Wockhardt Gets Expert Panel Nod for Phase III Study of Recombinant Insulin Aspart

Insulin aspart is a rapid-acting, man-made insulin used to manage blood sugar levels in adults and children with diabetes mellitus. It is typically injected just before or shortly after a meal to control the immediate rise in blood glucose (sugar).

It works by replacing the insulin that the body does not produce enough of or use properly, helping move sugar from the bloodstream into body tissues for energy and preventing the liver from making more sugar. Insulin aspart usually begins working within 10-20 minutes after injection, peaks in about 1 hour, and continues to work for a total of 2 to 4 hours. It is administered via subcutaneous injection (under the skin) into the abdomen, thigh, upper arm, or buttocks. Injection sites should be rotated to prevent skin changes like thickening or lumps. It can also be used in external insulin pumps.

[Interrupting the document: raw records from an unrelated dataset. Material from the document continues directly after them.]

Lemma decrypt_work_key_spec c n key s : ready s -> up s.2 -> key <> [] -> Z.of_nat (length key) + AEAD_LEN < 2 ^ 32 ->
  root s.2 rootAlias_ -> c = seal s.2 rootAlias_ n key ->
  wp (DecryptWorkKey c n) (fun v s' => idle s s' /\ v = key) s.
Proof.
  intros Hready Hup Hne Hlen Hroot He. unfold DecryptWorkKey. apply wp_bind.
  eapply wp_mono; [by apply get_delegate_spec|]. intros [] s1 (Hi & Hr1 & Hu). 2: { by specialize (Hu Hup). }
  assert (length c = length key + 16)%nat as Hel by by rewrite He, seal_length.
  apply wp_bind, wp_lift. assert (0 < length key)%nat by (destruct key; simpl; [done|lia]).
  eapply wp_mono; [apply decrypt_opens; [by apply Hr1|lia|unfold AEAD_LEN in *; lia]|].
  intros m w [Hk Hm]. assert (m = key) as ->.
  { apply Hm; [by eapply idle_up|]. rewrite He. symmetry. by apply keeps_seal; [apply Hi|]. }
  destruct key as [|b key']; [done|]. apply wp_ret. split; [|done]. eapply idle_trans; [done|by apply idle_lift].
Qed.

(** A stored key is read, if the service answers; other files never matter. *)
Lemma load_spec p key s : ready s -> up s.2 -> stored s.2 p key ->
  wp (LoadSecretKeyFromDisk p) (fun '(_, d) s' => idle s s' /\ secretKey d = key) s.
Proof.
  intros Hready Hup (Hne & Hlen & c & Hc & Hf). unfold LoadSecretKeyFromDisk.
  apply wp_bind, wp_get. rewrite load_law, Hf. assert (Hsealed := Hc). destruct Hc as (Hr & Hn & He).
  assert (length (encrypt_ c) = length key + 16)%nat as Hel by by rewrite He, seal_length.
  unfold package. rewrite unpack_package by (try apply hmac_length; try done; intros Hnil; rewrite Hnil in Hel; simpl in Hel; lia).
  unfold Decrypt. cbn [encrypt_ nonce_]. apply wp_bind.
  eapply wp_mono; [by apply (decrypt_work_key_spec _ _ key)|]. intros v s1 [Hi ->]. apply wp_ret.
  by destruct key.
Qed.
(* ===== verification/RawData.v ===== *)
(** * Packing of structured values into byte buffers

    [Serializable]: frameworks/native/appdatafwk/src/serializable.cpp, the mapping between
    structures and JSON.  The text form of a JSON value is produced and read by the nlohmann
    library; it is the class [JsonText], with the documented law that a value whose strings
    are valid UTF-8 is read back from its text.  [bits_json] is a concrete instance.

    [RawDataParser]: frameworks/native/rdb/src/raw_data_parser.cpp.  A buffer is a list of
    bytes.  Reads go through [read] and [slice], which give [None] outside the buffer, so that
    a parser that answers [Some] has read inside it.  A parser answers the number of bytes used
    (0 for a refusal) and the value, which is the caller's old value when it refused.  The host is little-endian. *)
From Stdlib Require Import ZArith Lia Ascii.
From stdpp Require Import base list strings option countable.
From S2P Require Import Prelude CppStd Values.

Local Open Scope Z_scope.

(** ** JSON *)

Module Serializable.

(** The kinds of JSON values; an object is a [std::map] from names to values. *)
Inductive json :=
| JNull | JBoolean (b : bool) | JInteger (z : Z) | JUnsigned (n : Z) | JFloat (bits : Z)
| JString (s : string) | JArray (l : list json) | JObject (l : list (string * json)).

(** [node[name] = v] on an object, or on a null node, which becomes an object. *)
Definition set_field (node : json) (name : string) (v : json) : json :=
  match node with
  | JObject l => JObject (OMap.insert_or_assign Str.ltb name v l)
  | JNull => JObject [(name, v)]
  | _ => node
  end.

Definition GetSubNode (node : json) (name : string) : json :=
  match node with
  | JNull => JNull
  | _ => if Str.empty name then node
         else match node with
              | JObject l => default JNull (OMap.lookup Str.ltb name l)
              | _ => JNull
              end
  end.

(** The [GetValue] overloads: the new value of the output and the result. *)
Definition GetString (node : json) (name : string) (value : string) : bool * string :=
  match GetSubNode node name with JString s => (true, s) | _ => (false, value) end.

Definition GetUint32 (node : json) (name : string) (value : Z) : bool * Z :=
  match GetSubNode node name with JUnsigned n => (true, Int.u32 n) | _ => (false, value) end.

Definition GetUint64 (node : json) (name : string) (value : Z) : bool * Z :=
  match GetSubNode node name with
  | JUnsigned n => (true, Int.u64 n)
  | JInteger z => (true, Int.u64 z)
  | _ => (false, value)
  end.

(** A value the text form keeps: a flat object with names in order, unsigned numbers of 64
    bits and strings that are valid UTF-8. *)
Definition leaf_ok (utf8 : string -> bool) (j : json) : bool :=
  match j with
  | JUnsigned n => (0 <=? n) && (n <? 2 ^ 64)
  | JString s => utf8 s
  | _ => false
  end.

Definition json_ok (utf8 : string -> bool) (j : json) : Prop :=
  match j with
  | JObject l => OMap.sorted Str.ltb l /\ Forall (fun kv => utf8 (fst kv) = true /\ leaf_ok utf8 (snd kv) = true) l
  | _ => False
  end.

Fixpoint ascii_text (s : string) : bool :=
  match s with EmptyString => true | String c s' => (N_of_ascii c <? 128)%N && ascii_text s' end.

(** [json::dump] and [json::parse]. *)
Class JsonText := {
  utf8 : string -> bool;
  utf8_ascii : forall s, ascii_text s = true -> utf8 s = true;
  dump : json -> list Z;
  parse : list Z -> option json;
  parse_dump : forall j, json_ok utf8 j -> parse (dump j) = Some j }.

(** [Unmarshall] up to the call of [Unmarshal]: a text that does not parse is tried once more
    without its first character. *)
Definition parse_lenient `{JsonText} (text : list Z) : option json :=
  match parse text with
  | Some j => Some j
  | None => match text with [] => None | _ :: rest => parse rest end
  end.

(** *** A concrete text form: the binary digits of a number that encodes the object. *)

Fixpoint to_bits (p : positive) : list Z :=
  match p with xH => [1] | xO q => 0 :: to_bits q | xI q => 1 :: to_bits q end.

After detailed deliberation, the committee recommended the grant of permission to conduct the Phase III clinical trial as per the presented protocol, subject to the following changes:

• The study design should be changed from open label to assessor blind.
• All PI’s of the clinical trial should be Qualified Endocrinologist.
• Incidents of hypoglycemia should be recorded during the study.

Accordingly, the expert panel suggested that the revised protocol shall be submitted to CDSCO for further evaluation.